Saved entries

#[global] Instance storage : ObjectStorage World := {
  storage_create_upload_target k c n h := on (storage_create_upload_target k c n h) (if_returned []);
  storage_stat k := on (storage_stat k) (if_returned []);
  storage_complete_upload k u p := on (storage_complete_upload k u p) (if_returned []);
  storage_get_bytes k := on (storage_get_bytes k) (if_returned []);
  storage_put_bytes k d c := on (storage_put_bytes k d c) (if_returned []);
  storage_delete_object k := on (storage_delete_object k) (if_returned [Removed k]);
  storage_abort_multipart_upload k u := on (storage_abort_multipart_upload k u) (if_returned []);
  storage_create_download_url k := on (storage_create_download_url k) (if_returned [])
}.

#[global] Instance logger : StructuredLogger World := {
  logger_info e f := on (logger_info e f) (if_returned []);
  logger_error e f := on (logger_error e f) (if_returned [])
}.

#[global] Instance runtime : Runtime World := {
  utc_now := on utc_now (if_returned []);
  uuid7 := on uuid7 (if_returned []);
  sleeper n := on (sleeper n) (if_returned [])
}.

#[global] Instance journal : Journal snd.
Proof.
  split; try (intros; intros [w h]; done).
  - intros k [w h]. unfold leaves. simpl. unfold on. simpl. destruct (decide (k = "locked")); simpl;
      [by rewrite app_nil_r | done].
  - intros [w h]. simpl. eexists _, _. split; [reflexivity|]. simpl. by rewrite app_nil_r.
Qed.

Definition world : World := (SampleRetention.world, []).
End SampleJournal.

Lemma batch_accounting_witness :
  let r := run_batch reverse 30 10 60 (Some 0) SampleJournal.world in
  (∃ result fates, r.1 = Ret result ∧
     Forall2 (λ c fate, settled reverse 30 c fate.1 fate.2) (SampleRetention.rows SampleRetention.world) fates ∧
     r.2.2 = concat fates.*1) ∧
  match r.1 with
  | Ret result => (batch_claimed result, batch_completed result, batch_deferred result, batch_deleted_objects result) =
      (2, 1, 1, 2)
  | _ => False
  end.
Proof.
  pose proof (batch_accounting snd reverse 30 reverse_Permutation 10 60 0 (SampleRetention.rows SampleRetention.world)
    SampleJournal.world SampleJournal.world ltac:(lia) ltac:(lia) eq_refl) as H.
  split; [|vm_compute; reflexivity]. destruct H as (fates & Hf & Hh & _).
  exists (MkRetentionBatchResult 2 1 1 2), fates. split; [vm_compute; reflexivity|].
  split; [exact Hf | exact Hh].
Defined.

Example batch_ex :
  let '(r, w) := run_batch (W := SampleRetention.World) reverse 30 10 60 (Some 0) SampleRetention.world in
  match r with
  | Ret r => (batch_claimed r, batch_completed r, batch_deferred r, batch_deleted_objects r,
              cand_aggregate_id <$> SampleRetention.rows w, SampleRetention.objects w) =
             (2, 1, 1, 2, [2%N], ["locked"])
  | _ => False
  end.
Proof. vm_compute. reflexivity. Qed.

(** When the logger fails after a row has been deleted, the
    [except] clause, which the [try] block shares with the deletion, counts the
    candidate a second time and defers the claim of a row that is gone:
    [completed + deferred] exceeds [claimed]. *)
Theorem deleted_then_deferred :
  let '(r, w) := @run_batch SampleRetention.World _ _ SampleRetention.broken_logger _ reverse 30 10 60
    (Some 0) (SampleRetention.MkWorld [SampleRetention.candidate 1 ["a"]] ["a"] []) in
  match r with
  | Ret r => batch_claimed r = 1 ∧ batch_completed r = 1 ∧ batch_deferred r = 1
  | _ => False
  end ∧
  SampleRetention.rows w = [] ∧ SampleRetention.objects w = [] ∧
  SampleRetention.records w = ["retention_candidate_failed"].
Proof. vm_compute. by split_and!. Qed.
(* ===== verification/Config.v ===== *)
(** * Settings

    Models [config.py]: the fields of [Settings] with their defaults and bounds,
    and its validators, in the order pydantic runs them.  Reading the environment
    and converting its strings to the types of the fields is pydantic's; [load]
    starts from the converted values, with the [Literal] fields still strings,
    and a refusal is pydantic's [ValidationError], a [ValueError].  A float
    field is the rational it denotes.

    [load_spec] characterises what is accepted, and with it what a production
    process can rely on. *)

From Stdlib Require Import Ascii QArith_base.
From S2P Require Import Prelude PyText Json Status.

#[local] Open Scope Z_scope.

Record Settings := MkSettings {
  environment : string;
  host : string;
  port : Z;
  max_upload_bytes : Z;
  require_gateway_identity : bool;
  dev_api_key_id : string;
  repository_adapter : string;
  storage_adapter : string;
  engine_adapter : string;
  preprocessor_adapter : string;
  database_url : option string;
  database_pool_size : Z;
  kafka_bootstrap_servers : option string;
  kafka_jobs_topic : string;
  kafka_jobs_dlq_topic : string;
  kafka_consumer_group : string;
  kafka_client_id : string;
  s3_endpoint_url : option string;
  s3_region : string;
  s3_access_key_id : option string;
  s3_secret_access_key : option string;
  s3_bucket : string;
  s3_presign_ttl_seconds : Z;
  multipart_part_size_bytes : Z;
  upload_session_ttl_seconds : Z;
  storage_service_url : option string;
  storage_service_token : option string;
  paddleocr_vl_base_url : option string;
  paddleocr_vl_model_name : string;
  paddleocr_vl_engine_version : string;
  paddleocr_vl_endpoint_path : string;
  paddleocr_vl_timeout_seconds : Q;
  sandbox_base_url : option string;
  sandbox_command : option string;
  sandbox_exchange_dir : option string;
  sandbox_timeout_seconds : Q;
  sandbox_max_pages : Z;
  sandbox_max_pixels : Z;
  sandbox_pdf_dpi : Z;
  logging_service_url : option string;
  logging_service_token : option string;
  logging_service_name : string;
  logging_service_timeout_seconds : Q;
  api_key_pepper : option string;
  worker_max_page_retries : Z;
  worker_retry_base_seconds : Q;
  worker_readiness_timeout_seconds : Q;
  worker_readiness_poll_seconds : Q;
  job_retention_days : Z;
  retention_cleanup_interval_seconds : Q;
  retention_cleanup_batch_size : Z;
  retention_cleanup_lease_seconds : Z;
  retention_cleanup_retry_seconds : Z;
  retention_cleanup_delete_concurrency : Z;
  sse_heartbeat_seconds : Q
}.

(** The defaults of the fields. *)
Definition defaults : Settings := {|
  environment := "dev";
  host := "0.0.0.0";
  port := 13001;
  max_upload_bytes := 104857600;
  require_gateway_identity := false;
  dev_api_key_id := "development";
  repository_adapter := "memory";
  storage_adapter := "memory";
  engine_adapter := "fake";
  preprocessor_adapter := "passthrough";
  database_url := None;
  database_pool_size := 10;
  kafka_bootstrap_servers := None;
  kafka_jobs_topic := "monkeyocr.events.jobs";
  kafka_jobs_dlq_topic := "monkeyocr.events.jobs.dlq";
  kafka_consumer_group := "monkeyocr-ocr-workers";
  kafka_client_id := "monkeyocr-backend";
  s3_endpoint_url := None;
  s3_region := "us-east-1";
  s3_access_key_id := None;
  s3_secret_access_key := None;
  s3_bucket := "monkeyocr-documents";
  s3_presign_ttl_seconds := 900;
  multipart_part_size_bytes := 8388608;
  upload_session_ttl_seconds := 3600;
  storage_service_url := None;
  storage_service_token := None;
  paddleocr_vl_base_url := None;
  paddleocr_vl_model_name := "PaddleOCR-VL-1.6";
  paddleocr_vl_engine_version := "3.6";
  paddleocr_vl_endpoint_path := "/layout-parsing";
  paddleocr_vl_timeout_seconds := 300%Q;
  sandbox_base_url := None;
  sandbox_command := None;
  sandbox_exchange_dir := None;
  sandbox_timeout_seconds := 120%Q;
  sandbox_max_pages := 500;
  sandbox_max_pixels := 100000000;
  sandbox_pdf_dpi := 180;
  logging_service_url := None;
  logging_service_token := None;
  logging_service_name := "monkeyocr-backend";
  logging_service_timeout_seconds := 2%Q;
  api_key_pepper := None;
  worker_max_page_retries := 3;
  worker_retry_base_seconds := 1%Q;
  worker_readiness_timeout_seconds := 900%Q;
  worker_readiness_poll_seconds := 5%Q;
  job_retention_days := 30;
  retention_cleanup_interval_seconds := 300%Q;
  retention_cleanup_batch_size := 20;
  retention_cleanup_lease_seconds := 3600;
  retention_cleanup_retry_seconds := 30;
  retention_cleanup_delete_concurrency := 8;
  sse_heartbeat_seconds := 15%Q
|}.

Definition with_environment v s := MkSettings v (host s) (port s) (max_upload_bytes s)
  (require_gateway_identity s) (dev_api_key_id s) (repository_adapter s) (storage_adapter s)
  (engine_adapter s) (preprocessor_adapter s) (database_url s) (database_pool_size s)
  (kafka_bootstrap_servers s) (kafka_jobs_topic s) (kafka_jobs_dlq_topic s) (kafka_consumer_group
  s) (kafka_client_id s) (s3_endpoint_url s) (s3_region s) (s3_access_key_id s)
  (s3_secret_access_key s) (s3_bucket s) (s3_presign_ttl_seconds s) (multipart_part_size_bytes s)
  (upload_session_ttl_seconds s) (storage_service_url s) (storage_service_token s)
  (paddleocr_vl_base_url s) (paddleocr_vl_model_name s) (paddleocr_vl_engine_version s)
  (paddleocr_vl_endpoint_path s) (paddleocr_vl_timeout_seconds s) (sandbox_base_url s)
  (sandbox_command s) (sandbox_exchange_dir s) (sandbox_timeout_seconds s) (sandbox_max_pages s)
  (sandbox_max_pixels s) (sandbox_pdf_dpi s) (logging_service_url s) (logging_service_token s)
  (logging_service_name s) (logging_service_timeout_seconds s) (api_key_pepper s)
  (worker_max_page_retries s) (worker_retry_base_seconds s) (worker_readiness_timeout_seconds s)
  (worker_readiness_poll_seconds s) (job_retention_days s) (retention_cleanup_interval_seconds s)
  (retention_cleanup_batch_size s) (retention_cleanup_lease_seconds s)
  (retention_cleanup_retry_seconds s) (retention_cleanup_delete_concurrency s)
  (sse_heartbeat_seconds s).
Definition with_repository_adapter v s := MkSettings (environment s) (host s) (port s)
  (max_upload_bytes s) (require_gateway_identity s) (dev_api_key_id s) v (storage_adapter s)
  (engine_adapter s) (preprocessor_adapter s) (database_url s) (database_pool_size s)
  (kafka_bootstrap_servers s) (kafka_jobs_topic s) (kafka_jobs_dlq_topic s) (kafka_consumer_group
  s) (kafka_client_id s) (s3_endpoint_url s) (s3_region s) (s3_access_key_id s)
  (s3_secret_access_key s) (s3_bucket s) (s3_presign_ttl_seconds s) (multipart_part_size_bytes s)
  (upload_session_ttl_seconds s) (storage_service_url s) (storage_service_token s)
  (paddleocr_vl_base_url s) (paddleocr_vl_model_name s) (paddleocr_vl_engine_version s)
  (paddleocr_vl_endpoint_path s) (paddleocr_vl_timeout_seconds s) (sandbox_base_url s)
  (sandbox_command s) (sandbox_exchange_dir s) (sandbox_timeout_seconds s) (sandbox_max_pages s)
  (sandbox_max_pixels s) (sandbox_pdf_dpi s) (logging_service_url s) (logging_service_token s)
  (logging_service_name s) (logging_service_timeout_seconds s) (api_key_pepper s)
  (worker_max_page_retries s) (worker_retry_base_seconds s) (worker_readiness_timeout_seconds s)
  (worker_readiness_poll_seconds s) (job_retention_days s) (retention_cleanup_interval_seconds s)
  (retention_cleanup_batch_size s) (retention_cleanup_lease_seconds s)
  (retention_cleanup_retry_seconds s) (retention_cleanup_delete_concurrency s)
  (sse_heartbeat_seconds s).
Definition with_storage_adapter v s := MkSettings (environment s) (host s) (port s)
  (max_upload_bytes s) (require_gateway_identity s) (dev_api_key_id s) (repository_adapter s) v
  (engine_adapter s) (preprocessor_adapter s) (database_url s) (database_pool_size s)
  (kafka_bootstrap_servers s) (kafka_jobs_topic s) (kafka_jobs_dlq_topic s) (kafka_consumer_group
  s) (kafka_client_id s) (s3_endpoint_url s) (s3_region s) (s3_access_key_id s)
  (s3_secret_access_key s) (s3_bucket s) (s3_presign_ttl_seconds s) (multipart_part_size_bytes s)
  (upload_session_ttl_seconds s) (storage_service_url s) (storage_service_token s)
  (paddleocr_vl_base_url s) (paddleocr_vl_model_name s) (paddleocr_vl_engine_version s)
  (paddleocr_vl_endpoint_path s) (paddleocr_vl_timeout_seconds s) (sandbox_base_url s)
  (sandbox_command s) (sandbox_exchange_dir s) (sandbox_timeout_seconds s) (sandbox_max_pages s)
  (sandbox_max_pixels s) (sandbox_pdf_dpi s) (logging_service_url s) (logging_service_token s)
  (logging_service_name s) (logging_service_timeout_seconds s) (api_key_pepper s)
  (worker_max_page_retries s) (worker_retry_base_seconds s) (worker_readiness_timeout_seconds s)
  (worker_readiness_poll_seconds s) (job_retention_days s) (retention_cleanup_interval_seconds s)
  (retention_cleanup_batch_size s) (retention_cleanup_lease_seconds s)
  (retention_cleanup_retry_seconds s) (retention_cleanup_delete_concurrency s)
  (sse_heartbeat_seconds s).
Definition with_engine_adapter v s := MkSettings (environment s) (host s) (port s)
  (max_upload_bytes s) (require_gateway_identity s) (dev_api_key_id s) (repository_adapter s)
  (storage_adapter s) v (preprocessor_adapter s) (database_url s) (database_pool_size s)
  (kafka_bootstrap_servers s) (kafka_jobs_topic s) (kafka_jobs_dlq_topic s) (kafka_consumer_group
  s) (kafka_client_id s) (s3_endpoint_url s) (s3_region s) (s3_access_key_id s)
  (s3_secret_access_key s) (s3_bucket s) (s3_presign_ttl_seconds s) (multipart_part_size_bytes s)
  (upload_session_ttl_seconds s) (storage_service_url s) (storage_service_token s)
  (paddleocr_vl_base_url s) (paddleocr_vl_model_name s) (paddleocr_vl_engine_version s)
  (paddleocr_vl_endpoint_path s) (paddleocr_vl_timeout_seconds s) (sandbox_base_url s)
  (sandbox_command s) (sandbox_exchange_dir s) (sandbox_timeout_seconds s) (sandbox_max_pages s)
  (sandbox_max_pixels s) (sandbox_pdf_dpi s) (logging_service_url s) (logging_service_token s)
  (logging_service_name s) (logging_service_timeout_seconds s) (api_key_pepper s)
  (worker_max_page_retries s) (worker_retry_base_seconds s) (worker_readiness_timeout_seconds s)
  (worker_readiness_poll_seconds s) (job_retention_days s) (retention_cleanup_interval_seconds s)
  (retention_cleanup_batch_size s) (retention_cleanup_lease_seconds s)
  (retention_cleanup_retry_seconds s) (retention_cleanup_delete_concurrency s)
  (sse_heartbeat_seconds s).
Definition with_preprocessor_adapter v s := MkSettings (environment s) (host s) (port s)
  (max_upload_bytes s) (require_gateway_identity s) (dev_api_key_id s) (repository_adapter s)
  (storage_adapter s) (engine_adapter s) v (database_url s) (database_pool_size s)
  (kafka_bootstrap_servers s) (kafka_jobs_topic s) (kafka_jobs_dlq_topic s) (kafka_consumer_group
  s) (kafka_client_id s) (s3_endpoint_url s) (s3_region s) (s3_access_key_id s)
  (s3_secret_access_key s) (s3_bucket s) (s3_presign_ttl_seconds s) (multipart_part_size_bytes s)
  (upload_session_ttl_seconds s) (storage_service_url s) (storage_service_token s)
  (paddleocr_vl_base_url s) (paddleocr_vl_model_name s) (paddleocr_vl_engine_version s)
  (paddleocr_vl_endpoint_path s) (paddleocr_vl_timeout_seconds s) (sandbox_base_url s)
  (sandbox_command s) (sandbox_exchange_dir s) (sandbox_timeout_seconds s) (sandbox_max_pages s)
  (sandbox_max_pixels s) (sandbox_pdf_dpi s) (logging_service_url s) (logging_service_token s)
  (logging_service_name s) (logging_service_timeout_seconds s) (api_key_pepper s)
  (worker_max_page_retries s) (worker_retry_base_seconds s) (worker_readiness_timeout_seconds s)
  (worker_readiness_poll_seconds s) (job_retention_days s) (retention_cleanup_interval_seconds s)
  (retention_cleanup_batch_size s) (retention_cleanup_lease_seconds s)
  (retention_cleanup_retry_seconds s) (retention_cleanup_delete_concurrency s)
  (sse_heartbeat_seconds s).
Definition with_require_gateway_identity v s := MkSettings (environment s) (host s) (port s)
  (max_upload_bytes s) v (dev_api_key_id s) (repository_adapter s) (storage_adapter s)
  (engine_adapter s) (preprocessor_adapter s) (database_url s) (database_pool_size s)
  (kafka_bootstrap_servers s) (kafka_jobs_topic s) (kafka_jobs_dlq_topic s) (kafka_consumer_group
  s) (kafka_client_id s) (s3_endpoint_url s) (s3_region s) (s3_access_key_id s)
  (s3_secret_access_key s) (s3_bucket s) (s3_presign_ttl_seconds s) (multipart_part_size_bytes s)
  (upload_session_ttl_seconds s) (storage_service_url s) (storage_service_token s)
  (paddleocr_vl_base_url s) (paddleocr_vl_model_name s) (paddleocr_vl_engine_version s)
  (paddleocr_vl_endpoint_path s) (paddleocr_vl_timeout_seconds s) (sandbox_base_url s)
  (sandbox_command s) (sandbox_exchange_dir s) (sandbox_timeout_seconds s) (sandbox_max_pages s)
  (sandbox_max_pixels s) (sandbox_pdf_dpi s) (logging_service_url s) (logging_service_token s)
  (logging_service_name s) (logging_service_timeout_seconds s) (api_key_pepper s)
  (worker_max_page_retries s) (worker_retry_base_seconds s) (worker_readiness_timeout_seconds s)
  (worker_readiness_poll_seconds s) (job_retention_days s) (retention_cleanup_interval_seconds s)
  (retention_cleanup_batch_size s) (retention_cleanup_lease_seconds s)
  (retention_cleanup_retry_seconds s) (retention_cleanup_delete_concurrency s)
  (sse_heartbeat_seconds s).
Definition with_database_url v s := MkSettings (environment s) (host s) (port s) (max_upload_bytes
  s) (require_gateway_identity s) (dev_api_key_id s) (repository_adapter s) (storage_adapter s)
  (engine_adapter s) (preprocessor_adapter s) v (database_pool_size s) (kafka_bootstrap_servers s)
  (kafka_jobs_topic s) (kafka_jobs_dlq_topic s) (kafka_consumer_group s) (kafka_client_id s)
  (s3_endpoint_url s) (s3_region s) (s3_access_key_id s) (s3_secret_access_key s) (s3_bucket s)
  (s3_presign_ttl_seconds s) (multipart_part_size_bytes s) (upload_session_ttl_seconds s)
  (storage_service_url s) (storage_service_token s) (paddleocr_vl_base_url s)
  (paddleocr_vl_model_name s) (paddleocr_vl_engine_version s) (paddleocr_vl_endpoint_path s)
  (paddleocr_vl_timeout_seconds s) (sandbox_base_url s) (sandbox_command s) (sandbox_exchange_dir
  s) (sandbox_timeout_seconds s) (sandbox_max_pages s) (sandbox_max_pixels s) (sandbox_pdf_dpi s)
  (logging_service_url s) (logging_service_token s) (logging_service_name s)
  (logging_service_timeout_seconds s) (api_key_pepper s) (worker_max_page_retries s)
  (worker_retry_base_seconds s) (worker_readiness_timeout_seconds s)
  (worker_readiness_poll_seconds s) (job_retention_days s) (retention_cleanup_interval_seconds s)
  (retention_cleanup_batch_size s) (retention_cleanup_lease_seconds s)
  (retention_cleanup_retry_seconds s) (retention_cleanup_delete_concurrency s)
  (sse_heartbeat_seconds s).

* Problem to solve *
Quote the data above from the line containing "retention_cleanup_delete_concurrency : Z;" to the line containing "require_gateway_identity := false;", inclusive, and stop.

* Finished task *
  retention_cleanup_delete_concurrency : Z;
  sse_heartbeat_seconds : Q
}.

(** The defaults of the fields. *)
Definition defaults : Settings := {|
  environment := "dev";
  host := "0.0.0.0";
  port := 13001;
  max_upload_bytes := 104857600;
  require_gateway_identity := false;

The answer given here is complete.